What is expected ▸ Return the lines from the start of the data through the line with "Definition raise_stats (now". Include both of those lines and no others.

Provided data ▸

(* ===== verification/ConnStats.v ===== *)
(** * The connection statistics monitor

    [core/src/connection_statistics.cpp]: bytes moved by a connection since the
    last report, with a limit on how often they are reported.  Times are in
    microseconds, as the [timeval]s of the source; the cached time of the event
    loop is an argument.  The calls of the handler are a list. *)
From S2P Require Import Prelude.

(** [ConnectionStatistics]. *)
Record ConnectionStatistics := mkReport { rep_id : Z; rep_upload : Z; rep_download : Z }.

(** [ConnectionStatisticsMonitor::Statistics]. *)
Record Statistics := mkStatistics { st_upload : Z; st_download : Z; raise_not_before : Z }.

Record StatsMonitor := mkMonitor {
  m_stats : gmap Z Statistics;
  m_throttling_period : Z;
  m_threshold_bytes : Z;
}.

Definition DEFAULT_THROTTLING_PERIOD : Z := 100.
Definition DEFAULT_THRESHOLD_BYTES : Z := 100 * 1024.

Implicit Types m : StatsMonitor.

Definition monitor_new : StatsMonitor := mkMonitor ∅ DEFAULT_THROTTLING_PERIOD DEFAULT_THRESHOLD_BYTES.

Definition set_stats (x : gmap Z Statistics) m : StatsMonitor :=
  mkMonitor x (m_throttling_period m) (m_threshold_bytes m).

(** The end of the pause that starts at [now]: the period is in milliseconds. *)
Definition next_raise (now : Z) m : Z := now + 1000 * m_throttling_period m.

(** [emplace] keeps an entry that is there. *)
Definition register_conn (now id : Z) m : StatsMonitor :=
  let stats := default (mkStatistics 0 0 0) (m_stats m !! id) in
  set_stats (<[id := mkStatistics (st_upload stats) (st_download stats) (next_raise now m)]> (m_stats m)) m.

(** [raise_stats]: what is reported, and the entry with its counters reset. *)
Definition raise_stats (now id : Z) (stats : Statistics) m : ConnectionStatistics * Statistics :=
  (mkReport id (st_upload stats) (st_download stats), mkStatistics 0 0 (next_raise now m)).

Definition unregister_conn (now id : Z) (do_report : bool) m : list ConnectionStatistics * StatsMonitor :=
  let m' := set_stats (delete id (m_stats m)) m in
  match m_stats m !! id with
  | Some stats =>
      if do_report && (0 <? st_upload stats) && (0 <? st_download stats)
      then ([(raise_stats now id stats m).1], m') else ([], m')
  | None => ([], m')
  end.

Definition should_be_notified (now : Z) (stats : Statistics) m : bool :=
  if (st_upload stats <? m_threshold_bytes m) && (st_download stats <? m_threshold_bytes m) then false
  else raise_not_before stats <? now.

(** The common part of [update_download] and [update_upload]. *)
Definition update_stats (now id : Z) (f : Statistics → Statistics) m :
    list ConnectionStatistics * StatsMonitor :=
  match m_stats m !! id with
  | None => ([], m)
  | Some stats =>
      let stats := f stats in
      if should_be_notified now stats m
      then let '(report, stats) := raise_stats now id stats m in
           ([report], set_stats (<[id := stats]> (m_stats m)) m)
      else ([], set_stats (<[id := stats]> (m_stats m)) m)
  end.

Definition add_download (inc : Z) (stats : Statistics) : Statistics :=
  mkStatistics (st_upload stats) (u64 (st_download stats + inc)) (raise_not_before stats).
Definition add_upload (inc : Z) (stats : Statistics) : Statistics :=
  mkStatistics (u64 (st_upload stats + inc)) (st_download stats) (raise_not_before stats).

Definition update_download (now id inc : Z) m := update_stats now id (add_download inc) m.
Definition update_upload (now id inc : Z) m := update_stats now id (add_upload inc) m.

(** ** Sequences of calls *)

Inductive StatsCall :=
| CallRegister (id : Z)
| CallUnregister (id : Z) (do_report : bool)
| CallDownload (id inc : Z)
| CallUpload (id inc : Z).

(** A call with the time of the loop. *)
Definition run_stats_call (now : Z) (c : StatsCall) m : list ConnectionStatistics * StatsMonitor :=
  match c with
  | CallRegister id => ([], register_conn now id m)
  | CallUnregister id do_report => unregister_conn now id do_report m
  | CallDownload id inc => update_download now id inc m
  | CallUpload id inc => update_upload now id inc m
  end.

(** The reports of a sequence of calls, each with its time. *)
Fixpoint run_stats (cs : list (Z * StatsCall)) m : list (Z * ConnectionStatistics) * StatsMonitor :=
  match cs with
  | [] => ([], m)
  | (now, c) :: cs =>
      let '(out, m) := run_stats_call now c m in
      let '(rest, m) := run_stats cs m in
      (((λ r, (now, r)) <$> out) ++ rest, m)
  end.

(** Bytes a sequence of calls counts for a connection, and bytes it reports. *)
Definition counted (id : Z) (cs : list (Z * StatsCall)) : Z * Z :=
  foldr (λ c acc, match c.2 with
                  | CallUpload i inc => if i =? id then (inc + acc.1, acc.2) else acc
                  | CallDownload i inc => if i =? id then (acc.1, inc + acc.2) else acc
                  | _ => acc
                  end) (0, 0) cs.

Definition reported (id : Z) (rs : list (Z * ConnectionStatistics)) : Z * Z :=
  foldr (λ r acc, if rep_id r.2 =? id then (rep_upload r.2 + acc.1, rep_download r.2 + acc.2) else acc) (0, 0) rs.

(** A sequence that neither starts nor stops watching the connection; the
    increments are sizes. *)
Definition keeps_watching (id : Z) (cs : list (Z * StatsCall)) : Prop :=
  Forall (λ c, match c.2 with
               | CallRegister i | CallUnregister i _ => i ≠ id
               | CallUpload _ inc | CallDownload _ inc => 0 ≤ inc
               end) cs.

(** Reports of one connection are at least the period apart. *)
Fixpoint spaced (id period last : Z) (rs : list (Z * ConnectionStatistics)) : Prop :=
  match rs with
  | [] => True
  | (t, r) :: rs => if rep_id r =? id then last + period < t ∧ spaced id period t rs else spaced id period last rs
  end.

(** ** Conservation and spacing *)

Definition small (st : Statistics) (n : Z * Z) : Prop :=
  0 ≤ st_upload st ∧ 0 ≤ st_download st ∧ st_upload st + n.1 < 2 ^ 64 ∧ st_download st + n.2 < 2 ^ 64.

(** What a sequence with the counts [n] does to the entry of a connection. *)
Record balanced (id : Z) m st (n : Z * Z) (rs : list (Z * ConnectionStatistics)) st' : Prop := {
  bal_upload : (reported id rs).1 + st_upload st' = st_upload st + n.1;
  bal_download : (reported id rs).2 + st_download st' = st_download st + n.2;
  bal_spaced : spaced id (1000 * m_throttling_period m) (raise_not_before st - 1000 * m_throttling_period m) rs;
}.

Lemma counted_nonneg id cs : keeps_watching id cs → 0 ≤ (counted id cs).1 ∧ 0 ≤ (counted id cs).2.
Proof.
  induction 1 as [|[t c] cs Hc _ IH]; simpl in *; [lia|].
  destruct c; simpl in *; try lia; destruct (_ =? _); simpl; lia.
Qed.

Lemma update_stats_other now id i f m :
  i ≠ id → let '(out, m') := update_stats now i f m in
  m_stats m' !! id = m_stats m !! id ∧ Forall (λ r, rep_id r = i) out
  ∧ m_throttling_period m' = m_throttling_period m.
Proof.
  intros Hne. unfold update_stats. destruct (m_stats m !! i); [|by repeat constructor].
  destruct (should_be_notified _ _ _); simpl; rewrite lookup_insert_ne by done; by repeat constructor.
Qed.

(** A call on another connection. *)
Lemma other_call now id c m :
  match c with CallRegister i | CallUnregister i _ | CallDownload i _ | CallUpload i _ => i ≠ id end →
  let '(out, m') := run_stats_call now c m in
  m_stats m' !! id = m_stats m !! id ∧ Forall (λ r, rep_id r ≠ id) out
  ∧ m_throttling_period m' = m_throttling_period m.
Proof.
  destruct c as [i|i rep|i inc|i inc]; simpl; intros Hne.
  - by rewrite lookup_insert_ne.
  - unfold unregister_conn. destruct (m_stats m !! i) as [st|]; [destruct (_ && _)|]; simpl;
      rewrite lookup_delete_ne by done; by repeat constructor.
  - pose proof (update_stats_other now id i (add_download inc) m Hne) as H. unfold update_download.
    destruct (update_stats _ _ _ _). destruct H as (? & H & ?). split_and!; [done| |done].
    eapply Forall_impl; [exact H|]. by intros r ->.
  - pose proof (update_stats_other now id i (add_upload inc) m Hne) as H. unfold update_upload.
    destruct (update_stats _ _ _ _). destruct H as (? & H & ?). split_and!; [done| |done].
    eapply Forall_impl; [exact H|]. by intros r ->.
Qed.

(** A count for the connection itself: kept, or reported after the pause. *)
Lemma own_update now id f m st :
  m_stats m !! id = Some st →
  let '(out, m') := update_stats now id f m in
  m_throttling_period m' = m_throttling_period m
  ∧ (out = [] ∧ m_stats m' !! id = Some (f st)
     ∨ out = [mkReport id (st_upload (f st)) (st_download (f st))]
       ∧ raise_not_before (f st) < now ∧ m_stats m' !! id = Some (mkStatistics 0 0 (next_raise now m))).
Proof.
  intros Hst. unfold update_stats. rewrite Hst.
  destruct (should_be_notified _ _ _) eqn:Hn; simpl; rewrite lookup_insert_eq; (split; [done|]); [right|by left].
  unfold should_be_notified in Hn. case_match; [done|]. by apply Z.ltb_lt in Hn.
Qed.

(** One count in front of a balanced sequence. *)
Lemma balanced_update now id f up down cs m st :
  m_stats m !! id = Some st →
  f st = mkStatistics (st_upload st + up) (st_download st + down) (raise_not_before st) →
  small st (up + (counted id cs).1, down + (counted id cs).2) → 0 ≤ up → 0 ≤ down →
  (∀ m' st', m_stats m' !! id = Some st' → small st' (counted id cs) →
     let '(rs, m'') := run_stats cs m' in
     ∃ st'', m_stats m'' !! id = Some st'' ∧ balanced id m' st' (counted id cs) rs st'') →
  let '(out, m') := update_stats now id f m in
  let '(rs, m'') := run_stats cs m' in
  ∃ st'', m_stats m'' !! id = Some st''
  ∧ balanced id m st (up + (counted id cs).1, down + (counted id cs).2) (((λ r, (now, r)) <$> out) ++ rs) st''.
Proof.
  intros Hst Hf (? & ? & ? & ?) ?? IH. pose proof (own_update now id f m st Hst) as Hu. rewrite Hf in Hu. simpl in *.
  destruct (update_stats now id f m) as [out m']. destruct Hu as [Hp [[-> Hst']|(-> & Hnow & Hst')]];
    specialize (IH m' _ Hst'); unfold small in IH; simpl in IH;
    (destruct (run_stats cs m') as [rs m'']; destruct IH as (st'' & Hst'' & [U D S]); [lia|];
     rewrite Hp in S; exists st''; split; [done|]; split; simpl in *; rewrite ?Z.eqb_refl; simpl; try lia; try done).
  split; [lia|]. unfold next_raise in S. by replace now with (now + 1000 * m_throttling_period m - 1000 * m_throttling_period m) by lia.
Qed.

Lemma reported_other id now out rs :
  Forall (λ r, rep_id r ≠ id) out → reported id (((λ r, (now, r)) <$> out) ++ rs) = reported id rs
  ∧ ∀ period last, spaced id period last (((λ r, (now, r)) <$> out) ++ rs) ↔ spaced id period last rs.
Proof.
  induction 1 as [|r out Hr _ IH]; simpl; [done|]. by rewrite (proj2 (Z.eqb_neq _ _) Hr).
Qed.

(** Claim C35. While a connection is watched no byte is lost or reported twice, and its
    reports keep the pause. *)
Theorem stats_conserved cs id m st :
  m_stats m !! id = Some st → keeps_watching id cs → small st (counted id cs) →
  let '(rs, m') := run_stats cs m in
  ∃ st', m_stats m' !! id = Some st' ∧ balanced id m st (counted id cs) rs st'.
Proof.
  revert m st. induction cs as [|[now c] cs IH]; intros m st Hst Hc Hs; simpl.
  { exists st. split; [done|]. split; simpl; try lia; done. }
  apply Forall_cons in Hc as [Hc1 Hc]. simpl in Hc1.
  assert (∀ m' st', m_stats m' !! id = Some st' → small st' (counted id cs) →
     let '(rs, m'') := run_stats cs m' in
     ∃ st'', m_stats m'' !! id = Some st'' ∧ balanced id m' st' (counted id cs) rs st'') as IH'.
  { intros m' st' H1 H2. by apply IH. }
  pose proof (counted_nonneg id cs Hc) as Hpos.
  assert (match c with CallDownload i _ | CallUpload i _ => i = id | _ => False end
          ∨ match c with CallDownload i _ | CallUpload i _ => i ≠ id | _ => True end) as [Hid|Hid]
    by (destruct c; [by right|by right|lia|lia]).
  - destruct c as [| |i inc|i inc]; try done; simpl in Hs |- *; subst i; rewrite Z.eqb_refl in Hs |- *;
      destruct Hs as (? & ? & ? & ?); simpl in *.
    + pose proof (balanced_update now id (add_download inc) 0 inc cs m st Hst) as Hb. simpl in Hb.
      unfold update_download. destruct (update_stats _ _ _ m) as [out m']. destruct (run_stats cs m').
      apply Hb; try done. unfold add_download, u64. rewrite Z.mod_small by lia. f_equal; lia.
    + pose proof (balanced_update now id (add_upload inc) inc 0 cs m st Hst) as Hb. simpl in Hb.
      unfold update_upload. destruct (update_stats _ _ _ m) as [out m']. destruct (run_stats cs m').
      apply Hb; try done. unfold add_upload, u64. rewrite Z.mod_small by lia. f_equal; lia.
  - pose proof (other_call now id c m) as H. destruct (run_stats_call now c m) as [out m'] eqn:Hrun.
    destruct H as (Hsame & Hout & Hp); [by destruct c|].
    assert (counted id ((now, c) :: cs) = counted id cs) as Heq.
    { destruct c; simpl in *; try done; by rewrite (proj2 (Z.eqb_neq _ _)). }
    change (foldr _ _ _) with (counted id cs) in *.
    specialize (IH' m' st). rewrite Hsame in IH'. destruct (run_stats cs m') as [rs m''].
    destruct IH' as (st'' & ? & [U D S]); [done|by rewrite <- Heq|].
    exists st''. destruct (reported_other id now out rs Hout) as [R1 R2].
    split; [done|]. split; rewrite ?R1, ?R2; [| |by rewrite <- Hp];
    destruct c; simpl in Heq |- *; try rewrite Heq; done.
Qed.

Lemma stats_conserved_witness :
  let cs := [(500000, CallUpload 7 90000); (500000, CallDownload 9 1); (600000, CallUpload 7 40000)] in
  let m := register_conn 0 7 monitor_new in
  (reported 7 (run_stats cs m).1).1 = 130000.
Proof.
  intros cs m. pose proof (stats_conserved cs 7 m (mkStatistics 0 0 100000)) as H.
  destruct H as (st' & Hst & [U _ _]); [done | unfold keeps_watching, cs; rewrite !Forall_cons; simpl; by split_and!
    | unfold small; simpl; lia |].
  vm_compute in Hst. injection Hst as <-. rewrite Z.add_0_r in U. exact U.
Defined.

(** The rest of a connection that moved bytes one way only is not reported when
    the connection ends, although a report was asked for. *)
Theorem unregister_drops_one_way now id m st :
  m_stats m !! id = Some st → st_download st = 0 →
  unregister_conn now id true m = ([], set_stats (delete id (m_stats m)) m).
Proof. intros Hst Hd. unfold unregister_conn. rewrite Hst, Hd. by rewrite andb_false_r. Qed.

Exercise response ▸
(* ===== verification/ConnStats.v ===== *)
(** * The connection statistics monitor

    [core/src/connection_statistics.cpp]: bytes moved by a connection since the
    last report, with a limit on how often they are reported.  Times are in
    microseconds, as the [timeval]s of the source; the cached time of the event
    loop is an argument.  The calls of the handler are a list. *)
From S2P Require Import Prelude.

(** [ConnectionStatistics]. *)
Record ConnectionStatistics := mkReport { rep_id : Z; rep_upload : Z; rep_download : Z }.

(** [ConnectionStatisticsMonitor::Statistics]. *)
Record Statistics := mkStatistics { st_upload : Z; st_download : Z; raise_not_before : Z }.

Record StatsMonitor := mkMonitor {
  m_stats : gmap Z Statistics;
  m_throttling_period : Z;
  m_threshold_bytes : Z;
}.

Definition DEFAULT_THROTTLING_PERIOD : Z := 100.
Definition DEFAULT_THRESHOLD_BYTES : Z := 100 * 1024.

Implicit Types m : StatsMonitor.

Definition monitor_new : StatsMonitor := mkMonitor ∅ DEFAULT_THROTTLING_PERIOD DEFAULT_THRESHOLD_BYTES.

Definition set_stats (x : gmap Z Statistics) m : StatsMonitor :=
  mkMonitor x (m_throttling_period m) (m_threshold_bytes m).

(** The end of the pause that starts at [now]: the period is in milliseconds. *)
Definition next_raise (now : Z) m : Z := now + 1000 * m_throttling_period m.

(** [emplace] keeps an entry that is there. *)
Definition register_conn (now id : Z) m : StatsMonitor :=
  let stats := default (mkStatistics 0 0 0) (m_stats m !! id) in
  set_stats (<[id := mkStatistics (st_upload stats) (st_download stats) (next_raise now m)]> (m_stats m)) m.

(** [raise_stats]: what is reported, and the entry with its counters reset. *)
Definition raise_stats (now id : Z) (stats : Statistics) m : ConnectionStatistics * Statistics :=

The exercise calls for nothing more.